Para las empresas colombianas, el impacto fue doble. Por un lado, la pérdida de un mercado natural obligó a acelerar procesos de internacionalización hacia Centroamérica y otros destinos. Marcas de moda, calzado y accesorios lograron adaptarse y hoy cuentan con operaciones internacionales relevantes. Por otro, quedó una lección clara sobre los riesgos de operar en entornos sin reglas claras, donde la empresa privada se convierte en un objetivo político.

Sin embargo, desde la reapertura formal de la frontera en 2022, las cifras comerciales muestran una recuperación sostenida. Entre octubre de 2022 y julio de 2025, el comercio bilateral alcanzó los US$2.789 millones, con un fuerte superávit para Colombia. El crecimiento registrado en 2025 fue de alrededor del 10 % al 12 %, impulsado por las exportaciones colombianas en sectores como alimentos, plásticos, productos químicos y manufacturas ligeras, consolidando nuevamente a Venezuela como un mercado estratégico.

La gradual normalización comercial ha tenido un impacto concreto en el sector retail.
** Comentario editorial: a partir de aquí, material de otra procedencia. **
Lemma run_guards ns : forall g c acc ok g',
  guards g c acc -> run_nonces ns g = (ok, g') -> guards g' c (acc ++ ok).
Proof.
  induction ns as [|n ns IH]; intros g c acc ok g' Hg Hr; cbn [run_nonces] in Hr.
  { injection Hr as <- <-. by rewrite app_nil_r. }
  destruct (register n g) as [r g1] eqn:Hreg, (run_nonces ns g1) as [ok1 g2] eqn:Hr1. injection Hr as <- <-.
  destruct (register_step _ _ _ _ _ _ Hg Hreg) as [(_ & -> & ->)|(_ & -> & Hg1)]; [by eapply IH|].
  specialize (IH _ _ _ _ _ Hg1 Hr1). by rewrite <- app_assoc in IH.
Qed.

(** After any sequence of nonces the guard refuses exactly the last [cap] accepted ones (the
    last one if the capacity is zero): the queue is that window, without repetition, and the set
    kept beside it never disagrees with it. *)
Theorem nonce_window_exact c ns ok g :
  run_nonces ns (guard_with_capacity c) = (ok, g) ->
  order g = window c ok /\ seen g = list_to_set (order g) /\ NoDup (order g) /\
  current_size g <= Z.max c 1 /\
  forall n, fst (register n g) = if decide (n ∈ window c ok) then Err ReplayDetected else Ok tt.
Proof.
  intros Hr. assert (Hg : guards g c ok).
  { apply (run_guards ns _ c [] ok g) in Hr; [done|]. by split; [|unfold window; rewrite drop_nil| |constructor]. }
  pose proof Hg as [_ Ho Hs Hd]. split_and!; [done..| |].
  - unfold current_size, len. rewrite Ho. unfold window. rewrite length_drop. lia.
  - intros n. destruct (register n g) as [r g'] eqn:Hreg.
    destruct (register_step _ _ _ _ _ _ Hg Hreg) as [(Hn & -> & _)|(Hn & -> & _)]; by case_decide.
Qed.

Lemma nonce_window_exact_witness :
  let n (b : byte) := replicate 16 b in
  let g := snd (run_nonces [n Byte.x01; n Byte.x02; n Byte.x01; n Byte.x03; n Byte.x01] (guard_with_capacity 2)) in
  order g = window 2 [n Byte.x01; n Byte.x02; n Byte.x03; n Byte.x01] /\
  fst (register (n Byte.x03) g) = Err ReplayDetected.
Proof.
  intros n g. destruct (nonce_window_exact 2 [n Byte.x01; n Byte.x02; n Byte.x01; n Byte.x03; n Byte.x01]
    [n Byte.x01; n Byte.x02; n Byte.x03; n Byte.x01] g) as (Ho & _ & _ & _ & Hn); [by vm_compute|].
  split; [exact Ho|]. rewrite Hn. by vm_compute.
Defined.
End DiscoveryBudget.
Marcas colombianas icónicas como Mario Hernández, Lili Pink, Protela, Coltejer y Lafayette han recuperado presencia en el mercado venezolano o han reforzado sus exportaciones y redes de venta, beneficiándose del restablecimiento de la conectividad terrestre y aérea entre Bogotá, Medellín y las principales ciudades venezolanas.
Adicionalmente, la entrada o el retorno de marcas internacionales, como Inditex —con Zara, Bershka y Pull&Bear—, así como los planes de llegada de H&M al país vecino, refuerzan un entorno de crecimiento en el que el comercio formal y las compras en centros comerciales vuelven a consolidarse como vectores de revitalización económica.
En este contexto, la restauración de la democracia en Venezuela adquiere una dimensión económica estratégica para Colombia. No se trata únicamente de recuperar cifras de exportación, sino de reconstruir cadenas productivas, fortalecer la industria nacional y devolverle al retail su papel como integrador regional.
La experiencia de las expropiaciones y del colapso del comercio venezolano deja una enseñanza contundente: sin empresa privada, sin seguridad jurídica y sin economía de mercado, el consumo desaparece y con él millones de empleos.
Si la transición logra consolidarse, Venezuela puede volver a ser un mercado clave para el retail colombiano. La cercanía geográfica, la afinidad cultural y la complementariedad productiva convierten esta coyuntura en una de las mayores oportunidades económicas para Colombia en los próximos años, siempre que se actúe con visión estratégica, prudencia y memoria histórica.